Yes, it would require rebutting the hysterical rhetoric that drives most climate discussions, but that’s what good policy demands in this context. This process of reasoning has led economists for decades to recommend a modest carbon tax, alone, as the best climate policy. There’s debate about how big the tax should be (I think the evidence favours the small end of the scale) and some economists argue (persuasively) that certain types of emission abatement research should be publicly funded.
At the heart of economic thinking about public policy is the Principle of Targeting. If the problem you have identified is X, construct a single policy that targets X as directly as possible. If you think we need to reduce CO2 emissions, use a single targeted policy to reduce CO2 emissions. Don’t, for example, impose a tax on cottages.
A tax on cottages? Yes, it’s there on page 12 of the Conservative document, after 11 pages of so much green central planning you might have thought nothing was left untouched. They promise to study “new taxes on frequent flyers, non-electric luxury vehicles and second homes to deter activities that hurt the environment.” I’m told this plan was expertly crafted to appeal to Canadian voters, but I can’t think of anything more likely to enrage them than a tax on going to the cottage.
And it should enrage them. A government, no matter how concerned it is about CO2 emissions, has no legitimate interest in how many flights you take, how big your car is, or whether you have a cottage. Nor does it have a legitimate interest in promoting electric vehicles, biofuels or high-efficiency windows. Its interest is in CO2 emissions and its policy should address that interest narrowly and directly. All the rest falls under the competency of private individuals as they respond to targeted policy. When a government also begins formulating plans to regulate all those choices, it’s lost the plot. It’s trying to micromanage processes whose complexity can never be understood or controlled, and the outcome inevitably will be waste, inefficiency and in many cases no progress towards the original goal.

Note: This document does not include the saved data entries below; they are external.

(* ===== verification/SublistProofs.v ===== *)
(** * Sublist: nodes, results and matching

    The invariant of a node, the contents of the trie, and the results of a match as multisets:
    the plain subscriptions, and one group for each queue name. *)

From S2P Require Import Prelude Subject SubjectSpec Trie TrieSpec Sublist.
Import Subj Sl.

Section nodes.
Context `{SubOrder} `{!SubOrderLaws}.

(** ** Nodes *)

(** The fast list is a copy of the plain subscriptions, and queue groups are not empty. *)
Definition pok (n : node_subs) : Prop :=
  (forall l, nplist n = Some l -> l ≡ₚ elements (npsubs n) /\ npsubs n <> ∅) /\
  (forall x, x ∈ npsubs n -> sub_queue x = None) /\
  (forall q g, nqsubs n !! q = Some g -> g <> ∅ /\ forall x, x ∈ g -> sub_queue x = Some q).

(** The subscriptions of a node with queue [q]. *)
Definition node_set (q : option string) (n : node_subs) : gset subscription :=
  match q with None => npsubs n | Some q => default ∅ (nqsubs n !! q) end.

Definition holds (n : node_subs) (x : subscription) : Prop := x ∈ node_set (sub_queue x) n.

Lemma node_set_holds n q x : pok n -> x ∈ node_set q n <-> holds n x /\ sub_queue x = q.
Proof.
  intros (_&Hp&Hq). unfold holds. split.
  - intros Hx. assert (sub_queue x = q) as ->; [|done]. destruct q as [q|]; cbn in Hx; [|by apply Hp].
    destruct (nqsubs n !! q) eqn:E; cbn in Hx; [|set_solver]. by eapply Hq.
  - by intros [Hx <-].
Qed.

Lemma newNode_ok : pok newNode.
Proof. split_and!; cbn; [done|set_solver|]. intros q g. by rewrite lookup_empty. Qed.

Lemma no_subs_newNode (n : node_subs) : pok n -> no_subs n = true -> n = newNode.
Proof.
  intros (Hl&_&_) [Hp Hq]%andb_true_iff. destruct n as [ps qs l]. cbn in *.
  apply Nat.eqb_eq in Hp, Hq. apply size_empty_inv in Hp. apply leibniz_equiv in Hp. apply map_size_empty_inv in Hq.
  subst. destruct l as [l|]; [|done]. by destruct (Hl l eq_refl).
Qed.

Lemma no_subs_holds n : pok n -> no_subs n = false <-> exists x, holds n x.
Proof.
  intros Hn. pose proof Hn as (_&Hp&Hq). unfold no_subs. rewrite andb_false_iff, !Nat.eqb_neq. split.
  - intros [Hs|Hs].
    + destruct (set_choose_L (npsubs n)) as [x Hx]; [intros He; by rewrite He in Hs|]. exists x.
      unfold holds. by rewrite Hp.
    + destruct (map_choose (nqsubs n)) as (q&g&Hg); [intros He; by rewrite He in Hs|].
      destruct (Hq q g Hg) as [Hne Hgq]. destruct (set_choose_L g Hne) as [x Hx]. exists x.
      unfold holds. rewrite (Hgq x Hx). cbn. by rewrite Hg.
  - intros [x Hx]. unfold holds in Hx. destruct (sub_queue x) as [q|]; cbn in Hx.
    + right. intros He%map_size_empty_inv. rewrite He in Hx. set_solver.
    + left. intros He%size_empty_inv. set_solver.
Qed.

Lemma has_subs_no_subs n : pok n -> has_subs n = negb (no_subs n).
Proof.
  intros (Hl&_&_). unfold has_subs, no_subs. destruct (nplist n) as [[|x l]|] eqn:E.
  - by destruct (size (npsubs n)), (size (nqsubs n)).
  - destruct (Hl _ eq_refl) as [_ Hne]. destruct (size (npsubs n)) eqn:Es; [|done].
    apply size_empty_inv in Es. set_solver.
  - by destruct (size (npsubs n)), (size (nqsubs n)).
Qed.

(** [isnew]: no subscription with the same queue was there. *)
Lemma insert_node_ok sub n : pok n -> ~ holds n sub ->
  let '(n', isnew) := insert_node sub n in
  pok n' /\ (forall x, holds n' x <-> holds n x \/ x = sub) /\
  (isnew = true <-> node_set (sub_queue sub) n = ∅).
Proof.
  intros (Hl&Hp&Hq) Hn. unfold insert_node. unfold holds in Hn. destruct (sub_queue sub) as [q|] eqn:Eq; cbn in Hn |- *.
  - assert (forall g, (g = ∅ \/ nqsubs n !! q = Some g) -> default ∅ (nqsubs n !! q) = g ->
      pok (mkNode (npsubs n) (<[q := {[sub]} ∪ g]> (nqsubs n)) (nplist n)) /\
      forall x, holds (mkNode (npsubs n) (<[q := {[sub]} ∪ g]> (nqsubs n)) (nplist n)) x <-> holds n x \/ x = sub) as Hg.
    { intros g Hg Hd. split.
      - split_and!; cbn; [done|done|]. intros q' g' Hq'. destruct (decide (q = q')) as [<-|Hne].
        + rewrite lookup_insert_eq in Hq'. injection Hq' as <-. split; [set_solver|]. intros x.
          destruct Hg as [->|Hg]; [set_solver|]. intros [->%elem_of_singleton|Hx]%elem_of_union; [done|]. by eapply Hq.
        + rewrite lookup_insert_ne in Hq' by done. by eapply Hq.
      - intros x. unfold holds. destruct (decide (sub_queue x = Some q)) as [E|Hne].
        + rewrite E. cbn. rewrite lookup_insert_eq, Hd. cbn. set_solver.
        + destruct (sub_queue x) as [q'|] eqn:Ex; cbn.
          * rewrite lookup_insert_ne by congruence. split; [by left|]. intros [?| ->]; [done|congruence].
          * split; [by left|]. intros [?| ->]; [done|congruence]. }
    destruct (nqsubs n !! q) as [g|] eqn:E.
    + destruct (Hg g (or_intror eq_refl) eq_refl) as [H1 H2]. split_and!; [done|done|]. cbn.
      split; [done|]. intros ->. by destruct (Hq q ∅ E).
    + destruct (Hg ∅ (or_introl eq_refl) eq_refl) as [H1 H2]. rewrite (right_id_L ∅ (∪)) in H1, H2. by split_and!.
  - assert (size ({[sub]} ∪ npsubs n) = S (size (npsubs n))) as Hsz.
    { rewrite size_union by set_solver. by rewrite size_singleton. }
    split_and!.
    + split_and!; cbn; [|set_solver|done]. intros l. destruct (nplist n) as [l0|] eqn:E.
      * intros [= <-]. split; [|set_solver]. rewrite (proj1 (Hl l0 eq_refl)).
        rewrite elements_union_singleton by done. by rewrite Permutation_app_comm.
      * case_match; [|done]. intros [= <-]. split; [apply rng_subs_perm|set_solver].
    + intros x. unfold holds. destruct (sub_queue x) as [q'|] eqn:Ex; cbn; [|set_solver].
      split; [by left|]. intros [?| ->]; [done|congruence].
    + rewrite Hsz, Nat.eqb_eq. split; [intros [= Hz]; by apply leibniz_equiv, size_empty_inv|]. intros ->. done.
Qed.

(** [last]: no subscription with the same queue remains. *)
Lemma removeFromNode_ok sub n : pok n ->
  match removeFromNode sub n with
  | None => ~ holds n sub
  | Some (n', last) => holds n sub /\ pok n' /\ (forall x, holds n' x <-> holds n x /\ x <> sub) /\
      (last = true <-> node_set (sub_queue sub) n' = ∅)
  end.
Proof.
  intros (Hl&Hp&Hq). unfold removeFromNode, holds. destruct (sub_queue sub) as [q|] eqn:Eq; cbn.
  - destruct (nqsubs n !! q) as [g|] eqn:E; cbn; [|set_solver]. destruct (decide (sub ∈ g)) as [Hin|]; [|done].
    destruct (Nat.eqb_spec (size (g ∖ {[sub]})) 0) as [Hz|Hz].
    + apply size_empty_inv, leibniz_equiv in Hz. split_and!; [done| |..].
      * split_and!; cbn; [done|done|]. intros q' g'. rewrite lookup_delete_Some. intros [_ ?]. by eapply Hq.
      * intros x. destruct (sub_queue x) as [q'|] eqn:Ex; cbn.
        -- destruct (decide (q = q')) as [<-|Hne].
           ++ rewrite lookup_delete_eq, E. cbn. set_solver.
           ++ rewrite lookup_delete_ne by done. split; [|by intros [? _]]. intros ?. split; [done|]. congruence.
        -- split; [|by intros [? _]]. intros ?. split; [done|]. congruence.
      * cbn. by rewrite lookup_delete_eq.
    + split_and!; [done| |..].
      * split_and!; cbn; [done|done|]. intros q' g'. destruct (decide (q = q')) as [<-|Hne].
        -- rewrite lookup_insert_eq. intros [= <-]. split; [intros He; by rewrite He in Hz|]. intros x Hx. apply (Hq _ _ E). set_solver.
        -- rewrite lookup_insert_ne by done. apply Hq.
      * intros x. destruct (sub_queue x) as [q'|] eqn:Ex; cbn.
        -- destruct (decide (q = q')) as [<-|Hne].
           ++ rewrite lookup_insert_eq, E. cbn. set_solver.
           ++ rewrite lookup_insert_ne by done. split; [|by intros [? _]]. intros ?. split; [done|]. congruence.
        -- split; [|by intros [? _]]. intros ?. split; [done|]. congruence.
      * cbn. rewrite lookup_insert_eq. cbn. split; [done|]. intros He. by rewrite He in Hz.
  - destruct (decide (sub ∈ npsubs n)) as [Hin|]; [|done]. split_and!; [done| |..].
    + split_and!; cbn; [done|set_solver|done].
    + intros x. destruct (sub_queue x) as [q'|] eqn:Ex; cbn; [|set_solver].
      split; [|by intros [? _]]. intros ?. split; [done|]. congruence.
    + cbn. rewrite Nat.eqb_eq. split; [intros ?; by apply leibniz_equiv, size_empty_inv|]. by intros ->.
Qed.
End nodes.

(** ** Results as multisets *)

Definition group_queue (g : list subscription) : option string :=
  match g with s :: _ => sub_queue s | [] => None end.

(** The members of the groups of queue [q]. *)
Definition q_members (q : string) (qsl : list (list subscription)) : list subscription :=
  qsl ≫= fun g => if decide (group_queue g = Some q) then g else [].

(** Every group has one queue, and no two groups have the same. *)
Definition qsl_ok (qsl : list (list subscription)) : Prop :=
  (forall g x, g ∈ qsl -> x ∈ g -> is_Some (group_queue g) /\ sub_queue x = group_queue g) /\
  NoDup (omap group_queue qsl).

Lemma qsl_ok_nil : qsl_ok [].
Proof. split; [set_solver|by apply NoDup_nil]. Qed.

Lemma q_members_app q a b : q_members q (a ++ b) = q_members q a ++ q_members q b.
Proof. apply bind_app. Qed.

Lemma q_members_cons q g b : q_members q (g :: b) = (if decide (group_queue g = Some q) then g else []) ++ q_members q b.
Proof. done. Qed.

I do not know whether the Conservative plan would reduce emissions more or less than the Liberal plan, or at what cost. Both plans (and for that matter, plans from pretty much every other government worldwide) fail to recognize that a legitimate policy goal, such as reducing a particular type of air emission, is not a licence to regulate and control every activity in society that, however indirectly, affects those emissions. Government is a blunt instrument, to be used as sparingly as possible. And if you think central planners can easily replace market mechanisms without getting overwhelmed with unmanageable complexities, just walk into your nearest drugstore and start counting.